Provided records:
(** A service that plays a script of list pages: every [ListTenants] call
    takes the next entry, a page of tenants or a failure; a page carries
    a token as long as entries remain. *)
Definition paged_service : Client (list (list TenantInfo + error)) :=
  {| CreateTenant := fun _ s => (not_scripted, s);
     GetTenant := fun _ s => (not_scripted, s);
     DeleteTenant := fun _ s => (not_scripted, s);
     ListTenants := fun _ s =>
       match s with
       | [] => ((Some {| ListTenantsOutput_NextToken := None;
                         ListTenantsOutput_Tenants := [] |}, None), [])
       | inl ts :: rest =>
           ((Some {| ListTenantsOutput_NextToken :=
                       match rest with [] => None | _ :: _ => Some "next" end;
                     ListTenantsOutput_Tenants := ts |}, None), rest)
       | inr e :: rest => ((None, Some e), rest)
       end |}.

End Sesv2.

(** * Clean Rooms Configured Table *)

Module Cleanrooms.

(** ** SDK types of [service/cleanrooms] *)

Inductive AnalysisMethod : Type :=
| AnalysisMethodDirectQuery.

Record GlueTableReference := {
  DatabaseName : option string;
  TableName : option string
}.

(** The union [types.TableReference]: the Glue member, or another
    member. *)
Inductive TableReference : Type :=
| TableReferenceMemberGlue (Value : GlueTableReference)
| TableReferenceMemberOther.

Record ConfiguredTable := {
  ConfiguredTable_AllowedColumns : list string;
  ConfiguredTable_AnalysisMethod : AnalysisMethod;
  ConfiguredTable_Arn : option string;
  ConfiguredTable_CreateTime : option Time;
  ConfiguredTable_Description : option string;
  ConfiguredTable_Id : option string;
  ConfiguredTable_Name : option string;
  ConfiguredTable_TableReference : option TableReference;
  ConfiguredTable_UpdateTime : option Time
}.

Record CreateConfiguredTableInput := {
  CreateInput_AllowedColumns : list string;
  CreateInput_AnalysisMethod : AnalysisMethod;
  CreateInput_Name : option string;
  CreateInput_TableReference : option TableReference;
  CreateInput_Description : option string;
  CreateInput_Tags : gmap string string
}.
Record CreateConfiguredTableOutput := { CreateOutput_ConfiguredTable : option ConfiguredTable }.

Record GetConfiguredTableInput := { GetInput_ConfiguredTableIdentifier : option string }.
Record GetConfiguredTableOutput := { GetOutput_ConfiguredTable : option ConfiguredTable }.

Record UpdateConfiguredTableInput := {
  UpdateInput_ConfiguredTableIdentifier : option string;
  UpdateInput_Description : option string;
  UpdateInput_Name : option string
}.
Record UpdateConfiguredTableOutput := { UpdateOutput_ConfiguredTable : option ConfiguredTable }.

Record DeleteConfiguredTableInput := { DeleteInput_ConfiguredTableIdentifier : option string }.
Record DeleteConfiguredTableOutput := { }.

Record Client (R : Type) := {
  CreateConfiguredTable :
    CreateConfiguredTableInput -> R -> (option CreateConfiguredTableOutput * option error) * R;
  GetConfiguredTable :
    GetConfiguredTableInput -> R -> (option GetConfiguredTableOutput * option error) * R;
  UpdateConfiguredTable :
    UpdateConfiguredTableInput -> R -> (option UpdateConfiguredTableOutput * option error) * R;
  DeleteConfiguredTable :
    DeleteConfiguredTableInput -> R -> (option DeleteConfiguredTableOutput * option error) * R
}.
Arguments CreateConfiguredTable {R} _ _ _.
Arguments GetConfiguredTable {R} _ _ _.
Arguments UpdateConfiguredTable {R} _ _ _.
Arguments DeleteConfiguredTable {R} _ _ _.

(** ** The schema, lines 569-624 *)

Inductive ValueType : Type := TypeString | TypeSet | TypeList | TypeMap.

Record attribute := {
  Type_ : ValueType;
  Required : bool;
  Optional : bool;
  Computed : bool;
  ForceNew : bool;
  MinItems : nat;      (* 0 when the schema does not declare it *)
  MaxItems : nat       (* 0 when the schema does not declare it *)
}.

Definition Schema : list (string * attribute) :=
  [ ("allowed_columns",
      {| Type_ := TypeSet; Required := true; Optional := false; Computed := false;
         ForceNew := true; MinItems := 1; MaxItems := 225 |});
    ("analysis_method",
      {| Type_ := TypeString; Required := true; Optional := false; Computed := false;
         ForceNew := false; MinItems := 0; MaxItems := 0 |});
    (names_AttrARN,
      {| Type_ := TypeString; Required := false; Optional := false; Computed := true;
         ForceNew := false; MinItems := 0; MaxItems := 0 |});
    ("create_time",
      {| Type_ := TypeString; Required := false; Optional := false; Computed := true;
         ForceNew := false; MinItems := 0; MaxItems := 0 |});
    (names_AttrDescription,
      {| Type_ := TypeString; Required := false; Optional := true; Computed := false;
         ForceNew := false; MinItems := 0; MaxItems := 0 |});
    (names_AttrName,
      {| Type_ := TypeString; Required := true; Optional := false; Computed := false;
         ForceNew := false; MinItems := 0; MaxItems := 0 |});
    ("table_reference",
      {| Type_ := TypeList; Required := true; Optional := false; Computed := false;
         ForceNew := true; MinItems := 0; MaxItems := 1 |});
    (names_AttrTags,
      {| Type_ := TypeMap; Required := false; Optional := true; Computed := false;
         ForceNew := false; MinItems := 0; MaxItems := 0 |});
    (names_AttrTagsAll,
      {| Type_ := TypeMap; Required := false; Optional := true; Computed := true;
         ForceNew := false; MinItems := 0; MaxItems := 0 |});
    ("update_time",
      {| Type_ := TypeString; Required := false; Optional := false; Computed := true;
         ForceNew := false; MinItems := 0; MaxItems := 0 |}) ].

Definition schema_lookup (key : string) : option attribute :=
  snd <$> List.find (fun ka => bool_decide (fst ka = key)) Schema.

Definition schema_keys : list string := map fst Schema.

(** ** [schema.ResourceData]

    Go values of type [interface{}] as they occur here: a primitive, and
    the elements of a list, which are blocks ([map[string]interface{}]) or
    primitives. *)

Inductive any : Type :=
| AString (s : string)
| AStringPtr (p : option string)
| AInt (n : Z)
| ABool (b : bool)
| ANil.

#[global] Instance any_eq_dec : EqDecision any.
Proof. solve_decision. Defined.

Inductive elem : Type :=
| EMap (m : gmap string any)
| EAny (a : any).

#[global] Instance elem_eq_dec : EqDecision elem.
Proof. solve_decision. Defined.

(** The value of an attribute, by the type of its schema. *)
Inductive value : Type :=
| VString (s : string)
| VSet (xs : gset string)
| VList (xs : list elem)
| VMap (m : gmap string string).

#[global] Instance value_eq_dec : EqDecision value.
Proof. solve_decision. Defined.

Definition zero_value (t : ValueType) : value :=
  match t with
  | TypeString => VString ""
  | TypeSet => VSet ∅
  | TypeList => VList []
  | TypeMap => VMap ∅
  end.

(** The resource data: the identifier, whether the resource is being
    created, the attributes of the prior state, the attributes planned
    (the state with the diff applied), and the attributes written by
    [d.Set] since. *)
Record ResourceData := {
  Id : string;
  IsNewResource : bool;
  prior : gmap string value;
  planned : gmap string value;
  written : gmap string value
}.

Definition SetId (id : string) (d : ResourceData) : ResourceData :=
  {| Id := id; IsNewResource := IsNewResource d; prior := prior d;
     planned := planned d; written := written d |}.

Definition zero_of (key : string) : value :=
  match schema_lookup key with
  | Some a => zero_value (Type_ a)
  | None => VString ""
  end.

Definition read_level (m : gmap string value) (key : string) : value :=
  match m !! key with Some v => v | None => zero_of key end.

(** [d.Get(key)]: the value written, else the value planned, else the zero
    value of the attribute's type. *)
Definition Get (key : string) (d : ResourceData) : value :=
  match written d !! key with
  | Some v => v
  | None => read_level (planned d) key
  end.

(** [d.GetOk(key)]: the value, and whether it is set to a non-zero value. *)
Definition GetOk (key : string) (d : ResourceData) : value * bool :=
  let v := Get key d in (v, negb (bool_decide (v = zero_of key))).

(** [d.HasChange(key)]: the prior and the planned value differ. *)
Definition HasChange (key : string) (d : ResourceData) : bool :=
  negb (bool_decide (read_level (prior d) key = read_level (planned d) key)).

Definition HasChanges (keys : list string) (d : ResourceData) : bool :=
  existsb (fun k => HasChange k d) keys.

(** [d.HasChangesExcept(keys...)]: some attribute outside [keys] has a
    change. *)
Definition HasChangesExcept (keys : list string) (d : ResourceData) : bool :=
  existsb (fun k => negb (bool_decide (k ∈ keys)) && HasChange k d) schema_keys.

(** The arguments [d.Set] is called with in this resource. *)
Inductive set_arg : Type :=
| SetStringPtr (p : option string)
| SetStrings (xs : list string)
| SetAnalysisMethod (m : AnalysisMethod)
| SetTimePtr (p : option Time)
| SetList (xs : list elem).

Definition AnalysisMethod_string (m : AnalysisMethod) : string :=
  match m with AnalysisMethodDirectQuery => "DIRECT_QUERY" end.

Definition normalize_any (a : any) : any :=
  match a with
  | AStringPtr p => AString (aws_ToString p)
  | _ => a
  end.

Definition normalize_elem (e : elem) : elem :=
  match e with
  | EMap m => EMap (normalize_any <$> m)
  | EAny a => EAny (normalize_any a)
  end.

(** The value [d.Set] writes for an argument at an attribute of type [t]:
    a nil pointer writes the zero value, a pointer to a primitive its
    target; a pointer to a struct (a [*time.Time]) is not decoded into a
    string, and an argument of another kind than the attribute is
    refused. *)
Definition convert (t : ValueType) (a : set_arg) : option value :=
  match t, a with
  | TypeString, SetStringPtr p => Some (VString (aws_ToString p))
  | TypeString, SetAnalysisMethod m => Some (VString (AnalysisMethod_string m))
  | TypeString, SetTimePtr None => Some (VString "")
  | TypeSet, SetStrings xs => Some (VSet (list_to_set xs))
  | TypeList, SetList xs => Some (VList (normalize_elem <$> xs))
  | _, _ => None
  end.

Assignment: Copy the lines above exactly, from the very first through the one containing "ts :: rest =>", and include no other line.

Reply:
(** A service that plays a script of list pages: every [ListTenants] call
    takes the next entry, a page of tenants or a failure; a page carries
    a token as long as entries remain. *)
Definition paged_service : Client (list (list TenantInfo + error)) :=
  {| CreateTenant := fun _ s => (not_scripted, s);
     GetTenant := fun _ s => (not_scripted, s);
     DeleteTenant := fun _ s => (not_scripted, s);
     ListTenants := fun _ s =>
       match s with
       | [] => ((Some {| ListTenantsOutput_NextToken := None;
                         ListTenantsOutput_Tenants := [] |}, None), [])
       | inl ts :: rest =>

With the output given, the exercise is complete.